The commit that merged the version number bump is now the official release commit for this release. You need an API key, which requires permissions to maintain the Lemur project.

For creating the release, follow these steps (more details here)

  • Make sure you have the latest versions of setuptools and wheel installed:

    python3 -m pip install --user --upgrade setuptools wheel

  • Now run this command from the same directory where setup.py is located:

    python3 setup.py sdist bdist_wheel

  • Once completed it should generate two files in the dist directory:

$ ls dist/
lemur-0.8.0-py2.py3-none-any.whl    lemur-0.8.0.tar.gz
  • In this step, the distribution will be uploaded. You’ll need to install Twine:

    python3 -m pip install --user --upgrade twine

  • Once installed, run Twine to upload all of the archives under dist. Once installed, run Twine to upload all of the archives under dist:

    python3 -m twine upload --repository pypi dist/*

The release should now be available on PyPI Lemur and a tag should be available in the repository.

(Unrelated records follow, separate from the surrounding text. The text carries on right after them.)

Definition sameDescriptor (existing : descriptorRegistration) (info : DescriptorInfo) (payloadType : rtype) : bool :=
  bool_decide (dr_info existing = info) && bool_decide (dr_payloadType existing = payloadType).

(** ** Registrations *)
Record commandRegistration := {
  cr_descriptor : descriptorRegistration;
  cr_handlerID : string;
  cr_handler : option handlerFactory;
  cr_route : option (Route B C) }.
Record queryRegistration := {
  qr_descriptor : descriptorRegistration;
  qr_resultType : option rtype;
  qr_handlerID : string;
  qr_handler : option queryFactory;
  qr_route : option (LocalQueryRoute B C) }.
Record eventSubscriber := { es_id : string; es_handler : handlerFactory }.
Record eventRegistration := {
  er_descriptor : descriptorRegistration;
  er_subscribers : list eventSubscriber;
  er_route : option (Route B C) }.
Record namedService := { ns_id : string; ns_service : Service; ns_valueID : Z }.

(** What the options set. *)
Record config := {
  bc_source : string;
  bc_idGenerator : B -> B * result error MessageID;
  bc_clock : B -> B * Time;
  bc_logger : Logger B C;
  bc_observers : list (Observer B C);
  bc_propagator : option (C -> gmap string string -> gmap string string);   (** [None] is the no-op *)
  bc_panicReporter : option (C -> PanicReport -> B -> B);
  bc_runtimeShutdownTimeout : Duration }.

Record Builder := {
  b_config : config;
  b_middlewares : list MessengerMiddleware;
  b_commands : gmap descriptorKey commandRegistration;
  b_events : gmap descriptorKey eventRegistration;
  b_queries : gmap descriptorKey queryRegistration;
  b_services : gmap string namedService;
  b_errors : list error }.

Definition addError (err : error) (b : Builder) : Builder :=
  {| b_config := b_config b; b_middlewares := b_middlewares b; b_commands := b_commands b; b_events := b_events b;
     b_queries := b_queries b; b_services := b_services b; b_errors := (b_errors b ++ [err])%list |}.
Definition set_config (c : config) (b : Builder) : Builder :=
  {| b_config := c; b_middlewares := b_middlewares b; b_commands := b_commands b; b_events := b_events b;
     b_queries := b_queries b; b_services := b_services b; b_errors := b_errors b |}.
Definition set_middlewares (l : list MessengerMiddleware) (b : Builder) : Builder :=
  {| b_config := b_config b; b_middlewares := l; b_commands := b_commands b; b_events := b_events b;
     b_queries := b_queries b; b_services := b_services b; b_errors := b_errors b |}.
Definition set_command (k : descriptorKey) (r : commandRegistration) (b : Builder) : Builder :=
  {| b_config := b_config b; b_middlewares := b_middlewares b; b_commands := <[k := r]> (b_commands b); b_events := b_events b;
     b_queries := b_queries b; b_services := b_services b; b_errors := b_errors b |}.
Definition set_event (k : descriptorKey) (r : eventRegistration) (b : Builder) : Builder :=
  {| b_config := b_config b; b_middlewares := b_middlewares b; b_commands := b_commands b; b_events := <[k := r]> (b_events b);
     b_queries := b_queries b; b_services := b_services b; b_errors := b_errors b |}.
Definition set_query (k : descriptorKey) (r : queryRegistration) (b : Builder) : Builder :=
  {| b_config := b_config b; b_middlewares := b_middlewares b; b_commands := b_commands b; b_events := b_events b;
     b_queries := <[k := r]> (b_queries b); b_services := b_services b; b_errors := b_errors b |}.
Definition set_service (id : string) (s : namedService) (b : Builder) : Builder :=
  {| b_config := b_config b; b_middlewares := b_middlewares b; b_commands := b_commands b; b_events := b_events b;
     b_queries := b_queries b; b_services := <[id := s]> (b_services b); b_errors := b_errors b |}.

(** ** Options *)
Definition Option : Type := Builder -> Builder.
Definition invalid (label : string) : error := wrapS ErrInvalidMessage label.

Definition update_config (f : config -> config) : Option := fun b => set_config (f (b_config b)) b.
(** A nil argument is refused. *)
Definition with_value {A} (label : string) (a : option A) (f : A -> config -> config) : Option := fun b =>
  match a with None => addError (invalid label) b | Some a => update_config (f a) b end.

Definition WithSource (source : string) : Option := update_config (fun c =>
  {| bc_source := source; bc_idGenerator := bc_idGenerator c; bc_clock := bc_clock c; bc_logger := bc_logger c;
     bc_observers := bc_observers c; bc_propagator := bc_propagator c; bc_panicReporter := bc_panicReporter c;
     bc_runtimeShutdownTimeout := bc_runtimeShutdownTimeout c |}).
Definition WithIDGenerator (generator : option (B -> B * result error MessageID)) : Option :=
  with_value "nil ID generator" generator (fun g c =>
  {| bc_source := bc_source c; bc_idGenerator := g; bc_clock := bc_clock c; bc_logger := bc_logger c;
     bc_observers := bc_observers c; bc_propagator := bc_propagator c; bc_panicReporter := bc_panicReporter c;
     bc_runtimeShutdownTimeout := bc_runtimeShutdownTimeout c |}).
Definition WithClock (clock : option (B -> B * Time)) : Option :=
  with_value "nil clock" clock (fun t c =>
  {| bc_source := bc_source c; bc_idGenerator := bc_idGenerator c; bc_clock := t; bc_logger := bc_logger c;
     bc_observers := bc_observers c; bc_propagator := bc_propagator c; bc_panicReporter := bc_panicReporter c;
     bc_runtimeShutdownTimeout := bc_runtimeShutdownTimeout c |}).
Definition WithLogger (logger : option (Logger B C)) : Option :=
  with_value "nil logger" logger (fun l c =>
  {| bc_source := bc_source c; bc_idGenerator := bc_idGenerator c; bc_clock := bc_clock c; bc_logger := l;
     bc_observers := bc_observers c; bc_propagator := bc_propagator c; bc_panicReporter := bc_panicReporter c;
     bc_runtimeShutdownTimeout := bc_runtimeShutdownTimeout c |}).
Definition WithObserver (observer : option (Observer B C)) : Option :=
  with_value "nil observer" observer (fun o c =>
  {| bc_source := bc_source c; bc_idGenerator := bc_idGenerator c; bc_clock := bc_clock c; bc_logger := bc_logger c;
     bc_observers := (bc_observers c ++ [o])%list; bc_propagator := bc_propagator c; bc_panicReporter := bc_panicReporter c;
     bc_runtimeShutdownTimeout := bc_runtimeShutdownTimeout c |}).
Definition WithContextPropagator (propagator : option (option (C -> gmap string string -> gmap string string))) : Option :=
  with_value "nil context propagator" propagator (fun p c =>
  {| bc_source := bc_source c; bc_idGenerator := bc_idGenerator c; bc_clock := bc_clock c; bc_logger := bc_logger c;
     bc_observers := bc_observers c; bc_propagator := p; bc_panicReporter := bc_panicReporter c;
     bc_runtimeShutdownTimeout := bc_runtimeShutdownTimeout c |}).
Definition WithPanicReporter (reporter : option (C -> PanicReport -> B -> B)) : Option :=
  with_value "nil panic reporter" reporter (fun p c =>
  {| bc_source := bc_source c; bc_idGenerator := bc_idGenerator c; bc_clock := bc_clock c; bc_logger := bc_logger c;
     bc_observers := bc_observers c; bc_propagator := bc_propagator c; bc_panicReporter := Some p;
     bc_runtimeShutdownTimeout := bc_runtimeShutdownTimeout c |}).
Definition WithRuntimeShutdownTimeout (timeout : Duration) : Option :=
  with_value "runtime shutdown timeout must be positive" (if timeout <=? 0 then None else Some timeout) (fun t c =>
  {| bc_source := bc_source c; bc_idGenerator := bc_idGenerator c; bc_clock := bc_clock c; bc_logger := bc_logger c;
     bc_observers := bc_observers c; bc_propagator := bc_propagator c; bc_panicReporter := bc_panicReporter c;
     bc_runtimeShutdownTimeout := t |}).

(** A list of the options above; [ONil] is a nil option. *)
Inductive option_value : Type :=
| ONil
| OSource (source : string)
| OIDGenerator (generator : option (B -> B * result error MessageID))
| OClock (clock : option (B -> B * Time))
| OLogger (logger : option (Logger B C))
| OObserver (observer : option (Observer B C))
| OContextPropagator (propagator : option (option (C -> gmap string string -> gmap string string)))
| OPanicReporter (reporter : option (C -> PanicReport -> B -> B))
| ORuntimeShutdownTimeout (timeout : Duration).
Definition option_of (o : option_value) : option Option :=
  match o with
  | ONil => None
  | OSource s => Some (WithSource s)
  | OIDGenerator g => Some (WithIDGenerator g)
  | OClock c => Some (WithClock c)
  | OLogger l => Some (WithLogger l)
  | OObserver o => Some (WithObserver o)
  | OContextPropagator p => Some (WithContextPropagator p)
  | OPanicReporter r => Some (WithPanicReporter r)
  | ORuntimeShutdownTimeout t => Some (WithRuntimeShutdownTimeout t)
  end.

(** [defaults] are the UUIDv7 generator, [time.Now] and the no-op logger. *)
Definition NewBuilder (defaults : config) (options : list (option Option)) : Builder :=
  fold_left (fun b (option : option Option) =>
      match option with None => addError (invalid "nil builder option") b | Some option => option b end)
    options
    {| b_config := defaults; b_middlewares := []; b_commands := ∅; b_events := ∅; b_queries := ∅; b_services := ∅; b_errors := [] |}.

(** ** Declarations *)
Definition UseMiddleware (middlewares : list (option MessengerMiddleware)) (b : Builder) : Builder :=
  fold_left (fun b (middleware : option MessengerMiddleware) =>
      match middleware with
      | None => addError (invalid "nil middleware") b
      | Some m => set_middlewares (b_middlewares b ++ [m])%list b
      end) middlewares b.

Definition ensureCommand (d : Typed) (b : Builder) : Builder * option commandRegistration :=
  let info := d_info (t_descriptor d) in
  match b_commands b !! keyFor info with
  | Some registration =>
      if negb (sameDescriptor (cr_descriptor registration) info (t_type d))
      then (addError (wrapS ErrDescriptorConflict "command") b, None)
      else (b, Some registration)
  | None =>
      let registration := {| cr_descriptor := eraseDescriptor (t_descriptor d) (t_type d); cr_handlerID := "";
                             cr_handler := None; cr_route := None |} in
      (set_command (keyFor info) registration b, Some registration)
  end.

Definition ensureEvent (d : Typed) (b : Builder) : Builder * option eventRegistration :=
  let info := d_info (t_descriptor d) in
  match b_events b !! keyFor info with
  | Some registration =>
      if negb (sameDescriptor (er_descriptor registration) info (t_type d))
      then (addError (wrapS ErrDescriptorConflict "event") b, None)
      else (b, Some registration)
  | None =>
      let registration := {| er_descriptor := eraseDescriptor (t_descriptor d) (t_type d); er_subscribers := []; er_route := None |} in
      (set_event (keyFor info) registration b, Some registration)
  end.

Make sure to also make a github release which will pick up the latest version.

Verifying the release

You should verify that pip install lemur works correctly:

>>> import lemur
>>> lemur.__version__
'...'

Verify that this is the version you just released.

Post-release tasks

  • Update the version number to the next major (e.g. 0.5.dev1) in lemur/__about__.py and

  • Add new Changelog entry with next version and note that it is under active development

  • Send a pull request with these items

  • Check for any outstanding code undergoing a deprecation cycle by looking in lemur.utils for DeprecatedIn** definitions. If any exist open a ticket to increment them for the next release.